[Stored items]
Start of Block
Lemma resolve_questions_status w pid pid0 status :
  SharedPaperService.resolve_questions
    (PaperDao.update_paper_status w pid0 status).2 pid
  = SharedPaperService.resolve_questions w pid.
Proof.
  unfold PaperDao.update_paper_status.
  destruct (PaperDao.get_paper_by_id w pid0); [|done]. cbn [snd].
  unfold SharedPaperService.resolve_questions, PaperDao.get_paper_questions,
    PaperDao.get_paper_by_id.
  change (Redis.get_shared_paper (with_db_papers w ?l) pid)
    with (Redis.get_shared_paper w pid).
  change (db_papers (with_db_papers w ?l)) with l.
  by rewrite questions_update_first.
Qed.

Lemma store_submission_papers w ps pid uid answers result :
  SharedPaperService.store_submission (with_db_papers w ps) pid uid answers result
  = ((SharedPaperService.store_submission w pid uid answers result).1,
     with_db_papers
       (SharedPaperService.store_submission w pid uid answers result).2 ps).
Proof.
  unfold SharedPaperService.store_submission, UserAnswerDao.update_user_answer,
    UserAnswerDao.create_user_answer, UserAnswerDao.get_user_answer.
  change (db_user_answers (with_db_papers w ps)) with (db_user_answers w).
  destruct (List.find _ (db_user_answers w)); reflexivity.
Qed.

End StatusBlind.

(** C7 fails for papers that are not active: [submit_answers] never reads
    a paper's status.  Setting the status of the paper to any value
    changes neither the receipt nor the records a submission writes, nor
    the error it raises.  So the example paper, made inactive, still takes
    a submission, whether its cache entry is still there or not, and a
    durable row and a cache entry are written, where the statement
    promises a failure.  Nor is the first half of the statement whole: a
    paper deleted from the durable store takes a submission for as long
    as its cache entry lives.  What does hold is that a paper in neither
    tier is refused with the not-found error and nothing is written. *)
Theorem submit_ignores_paper_status :
  (∀ w pid uid answers reply status,
     let w_s := (PaperDao.update_paper_status w pid status).2 in
     match SharedPaperService.submit_answers w pid uid answers reply with
     | Returned rc w' =>
         ∃ w_s',
           SharedPaperService.submit_answers w_s pid uid answers reply
           = Returned rc w_s'
           ∧ db_user_answers w_s' = db_user_answers w'
           ∧ redis_answers w_s' = redis_answers w'
     | Raised e _ =>
         SharedPaperService.submit_answers w_s pid uid answers reply
         = Raised e w_s
     end)
  ∧ ¬ submit_guard_as_stated archived_world sample_id "u1" example_answers
        (LlmResults [])
  ∧ (paper_inactive archived_world sample_id
     ∧ Redis.get_shared_paper archived_world sample_id = None
     ∧ db_user_answers archived_world = []
     ∧ ∃ rc w',
         SharedPaperService.submit_answers archived_world sample_id "u1"
           example_answers (LlmResults []) = Returned rc w'
         ∧ length (rows_for sample_id "u1" (db_user_answers w')) = 1%nat
         ∧ is_Some (Redis.get_user_answer w' sample_id "u1"))
  ∧ (paper_inactive retired_world sample_id
     ∧ is_Some (Redis.get_shared_paper retired_world sample_id)
     ∧ ∃ rc w',
         SharedPaperService.submit_answers retired_world sample_id "u1"
           example_answers (LlmResults []) = Returned rc w'
         ∧ length (rows_for sample_id "u1" (db_user_answers w')) = 1%nat
         ∧ is_Some (Redis.get_user_answer w' sample_id "u1"))
  ∧ (PaperDao.get_paper_by_id deleted_world sample_id = None
     ∧ ∃ rc w',
         SharedPaperService.submit_answers deleted_world sample_id "u1"
           example_answers (LlmResults []) = Returned rc w'
         ∧ length (rows_for sample_id "u1" (db_user_answers w')) = 1%nat
         ∧ is_Some (Redis.get_user_answer w' sample_id "u1"))
  ∧ (∀ w pid uid answers reply,
       paper_absent w pid →
       SharedPaperService.submit_answers w pid uid answers reply
       = Raised (ValueError ("未找到试题 " +:+ pid)) w).
Proof.
  assert (paper_inactive archived_world sample_id) as Harchived.
  { eexists. split; [by vm_compute|]. intros Hs. discriminate Hs. }
  assert (paper_inactive retired_world sample_id) as Hretired.
  { eexists. split; [by vm_compute|]. intros Hs. discriminate Hs. }
  split; [|split; [|split; [|split; [|split]]]].
  - intros w pid uid answers reply status. cbv zeta.
    unfold SharedPaperService.submit_answers.
    rewrite resolve_questions_status.
    destruct (SharedPaperService.resolve_questions w pid) as [e|qs]; [done|].
    destruct (build_analysis_tasks_from_cache qs answers) as [e|tasks];
      [done|].
    destruct (analyze_paper_answers reply tasks) as [result|]; [|done].
    unfold PaperDao.update_paper_status.
    destruct (PaperDao.get_paper_by_id w pid); cbn [snd].
    + rewrite store_submission_papers.
      destruct (SharedPaperService.store_submission w pid uid answers result)
        as [rc w'].
      cbn [fst snd]. eexists. split; [reflexivity|]. by split.
    + destruct (SharedPaperService.store_submission w pid uid answers result)
        as [rc w'].
      eexists. split; [reflexivity|]. by split.
  - intros H. destruct H as (e & w' & Heq & _); [by right|].
    vm_compute in Heq. discriminate Heq.
  - split; [exact Harchived|]. split; [by vm_compute|]. split; [by vm_compute|].
    destruct (SharedPaperService.submit_answers archived_world sample_id "u1"
                example_answers (LlmResults [])) as [rc w'|e w'] eqn:Hsub;
      [|vm_compute in Hsub; discriminate Hsub].
    exists rc, w'. split; [done|].
    injection Hsub as _ <-. split; [by vm_compute|].
    apply (bool_decide_unpack _). by vm_compute.
  - split; [exact Hretired|].
    split; [apply (bool_decide_unpack _); by vm_compute|].
    destruct (SharedPaperService.submit_answers retired_world sample_id "u1"
                example_answers (LlmResults [])) as [rc w'|e w'] eqn:Hsub;
      [|vm_compute in Hsub; discriminate Hsub].
    exists rc, w'. split; [done|].
    injection Hsub as _ <-. split; [by vm_compute|].
    apply (bool_decide_unpack _). by vm_compute.
  - split; [by vm_compute|].
    destruct (SharedPaperService.submit_answers deleted_world sample_id "u1"
                example_answers (LlmResults [])) as [rc w'|e w'] eqn:Hsub;
      [|vm_compute in Hsub; discriminate Hsub].
    exists rc, w'. split; [done|].
    injection Hsub as _ <-. split; [by vm_compute|].
    apply (bool_decide_unpack _). by vm_compute.
  - intros w pid uid answers reply [Hc Hp].
    unfold SharedPaperService.submit_answers,
      SharedPaperService.resolve_questions, PaperDao.get_paper_questions.
    by rewrite Hc, Hp.
Qed.

(** ** Re-submission *)

Section Resubmission.

Import UserAnswerDao.

Implicit Types (rows : list UserAnswer) (d : AnswerData).

Lemma apply_update_key d p u r :
  is_key p u (apply_update d r) = is_key p u r.
Proof. reflexivity. Qed.
(** * Lazy evaluation proxies of [django/utils/functional.py]

    A shallow embedding of [lazy], the [__proxy__] class it creates, and
    [allow_lazy].  Python objects with identity (the proxy classes created
    by each call of [lazy], the proxy instances, dictionaries passed as
    deep-copy memo) live in an explicit store; the code runs in a state and
    exception monad over that store.  Every invocation of a wrapped
    computation is recorded in a trace, which plays the role of a
    call-counting stand-in. *)

From Stdlib Require Import ZArith String.
From stdpp Require Import base option list gmap strings.

Open Scope string_scope.

(** ** Values, exceptions and outcomes *)

(** The Python values the model distinguishes.  [VPromise l] is a reference
    to the [__proxy__] instance stored at [l]; [VDict d] is a reference to a
    dictionary object. *)
Inductive value : Type :=
| VNone
| VBool (b : bool)
| VInt (z : Z)
| VText (s : string)
| VBytes (bs : list Byte.byte)
| VInst (c : string) (payload : Z)
| VDict (d : nat)
| VPromise (l : nat).

Inductive exn : Type :=
| TypeError (msg : string)
| AssertionError (msg : string)
| KeyError (key : string)
| AttributeError (name : string)
| RecursionError
| SystemError (msg : string)
| OtherError (kind msg : string).

Inductive outcome (A : Type) : Type :=
| Ok (a : A)
| Raise (e : exn).
Arguments Ok {A} a.
Arguments Raise {A} e.

(** Keyword arguments. *)
Abbreviation kwargs := (list (string * value)).

(** What calling an attribute found in a class [__dict__] does: it receives
    the receiver, the positional and the keyword arguments. *)
Abbreviation method := (value → list value → kwargs → outcome value).

(** A class usable as a result class: its ancestors in method resolution
    order (the class itself excluded) and its own [__dict__]. *)
Record pyclass : Type := PyClass {
  c_ancestors : list string;
  c_dict : gmap string method;
}.

(** One invocation of a wrapped computation. *)
Inductive event : Type :=
| Invoke (fid : nat) (args : list value) (kw : kwargs).

(** A wrapped computation.  Its body may depend on the invocations made so
    far, so that it can stand for a non-deterministic callable such as an
    incrementing counter. *)
Record pyfunc : Type := PyFunc {
  fn_id : nat;
  fn_body : list value → kwargs → list event → outcome value;
}.

Inductive cmpop : Type := Eq_ | Ne_ | Lt_.

(** The Python interpreter around the module: the version switch of [six],
    the classes that exist, and the built-in operations applied to values
    that are not promises. *)
Class Python : Type := {
  PY3 : bool;
  class_of : string → pyclass;
  (** names that [hasattr] finds on a new [__proxy__] class besides those of
      its body: the attributes of [Promise], of [object] and of the metaclass *)
  inherited_attrs : list string;
  (** [a == b], [a != b], [a < b] for [a] that is not a promise *)
  py_cmp : cmpop → value → value → outcome value;
  (** [hash(a)] for [a] that is not a promise *)
  py_hash : value → outcome value;
  (** [bytes(a)] *)
  py_bytes : value → outcome value;
  (** [a % b] for [a] and [b] that are not promises *)
  py_mod : value → value → outcome value;
  (** what the built-in conversion that calls the method [name] of an object
      ([str] calls [__str__], [unicode] calls [__unicode__]) returns when
      that method returned [v]: [v] if it is of the type asked for, a
      converted value or [TypeError] otherwise *)
  py_converted : string → value → outcome value;
  (** what the comparison method of the class of [a], which is not a
      promise, answers when the other operand is the promise at [r];
      [None] stands for [NotImplemented] and for a class without such a
      method, as with the built-in types *)
  py_cmp_method : cmpop → value → nat → option (outcome value);
}.

Section Model.
Context `{Python}.

(** [bytes] and [six.text_type]. *)
Definition bytes_cls : string := if PY3 then "bytes" else "str".
Definition text_type : string := if PY3 then "str" else "unicode".

(** [type(v)], as a class name. *)
Definition type_of (v : value) : string :=
  match v with
  | VNone => "NoneType"
  | VBool _ => "bool"
  | VInt _ => "int"
  | VText _ => text_type
  | VBytes _ => bytes_cls
  | VInst c _ => c
  | VDict _ => "dict"
  | VPromise _ => "__proxy__"
  end.

(** [klass.mro()]: the class itself, then its ancestors. *)
Definition mro (klass : string) : list string :=
  klass :: c_ancestors (class_of klass).

(** [isinstance(v, Promise)] *)
Definition is_promise (v : value) : bool :=
  match v with VPromise _ => true | _ => false end.

(** ** The [__proxy__] class and its instances *)

(** An attribute of a [__proxy__] class. *)
Inductive attr : Type :=
| AOwn (name : string)         (* from the class body, [total_ordering], [Promise] or [object] *)
| AWrapper (funcname : string) (* the [__wrapper__] closure returned by [__promise__] *)
| AFlag (b : bool).            (* [_delegate_bytes], [_delegate_text] *)

(** The [__proxy__] class created by one call of [lazy]. *)
Record proxy_class : Type := ProxyClass {
  pc_func : pyfunc;
  pc_resultclasses : list string;
  pc_dispatch : option (gmap string (gmap string method));
  pc_attrs : gmap string attr;
}.

(** A [__proxy__] instance. *)
Record proxy_obj : Type := ProxyObj {
  po_class : nat;
  po_args : list value;
  po_kw : kwargs;
}.

Record state : Type := State {
  classes : list proxy_class;
  heap : list proxy_obj;
  dicts : list (gmap nat value);
  trace : list event;
}.

Definition init_state : state := State [] [] [] [].

(** ** The state and exception monad *)

Definition M (A : Type) : Type := state → outcome A * state.

#[global] Instance M_ret : MRet M := λ A a s, (Ok a, s).
#[global] Instance M_bind : MBind M := λ A B k m s,
  match m s with
  | (Ok a, s') => k a s'
  | (Raise e, s') => (Raise e, s')
  end.

Definition ret {A} (a : A) : M A := mret a.
Definition raise {A} (e : exn) : M A := λ s, (Raise e, s).
Definition lift {A} (o : outcome A) : M A := λ s, (o, s).

(** What the interpreter runs for a proxy that is not code of this module:
    the attributes the class [__proxy__] has from [Promise], [object] and
    the metaclass, the three orderings that [functools.total_ordering]
    derives from [__lt__] (their code differs between versions of the
    library), and [a % p] for a proxy [p] on the right of a value [a] that
    is not one (formatting, or the reflected operation of [p]).  Such code
    may call back into the proxy and may rebind attributes, so it is a
    function of the store and nothing more is assumed of it.  [__init__]
    and [__promise__] called with values are handed to it as well: their
    parameters are a tuple, a dictionary of keywords, a class and a
    function, which are no values of this model; [reinit] and
    [promise_call] below are those two methods on arguments of these
    types. *)
Class External : Type := {
  py_external : string → nat → list value → kwargs → M value;
  py_mod_promise : value → nat → M value;
}.
Context `{External}.

Definition get_obj (l : nat) : M proxy_obj := λ s,
  match heap s !! l with
  | Some o => (Ok o, s)
  | None => (Raise (SystemError "no such object"), s)
  end.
End of Block
State how many lines in the entries above include the word "Lemma"; reply with the number alone.

3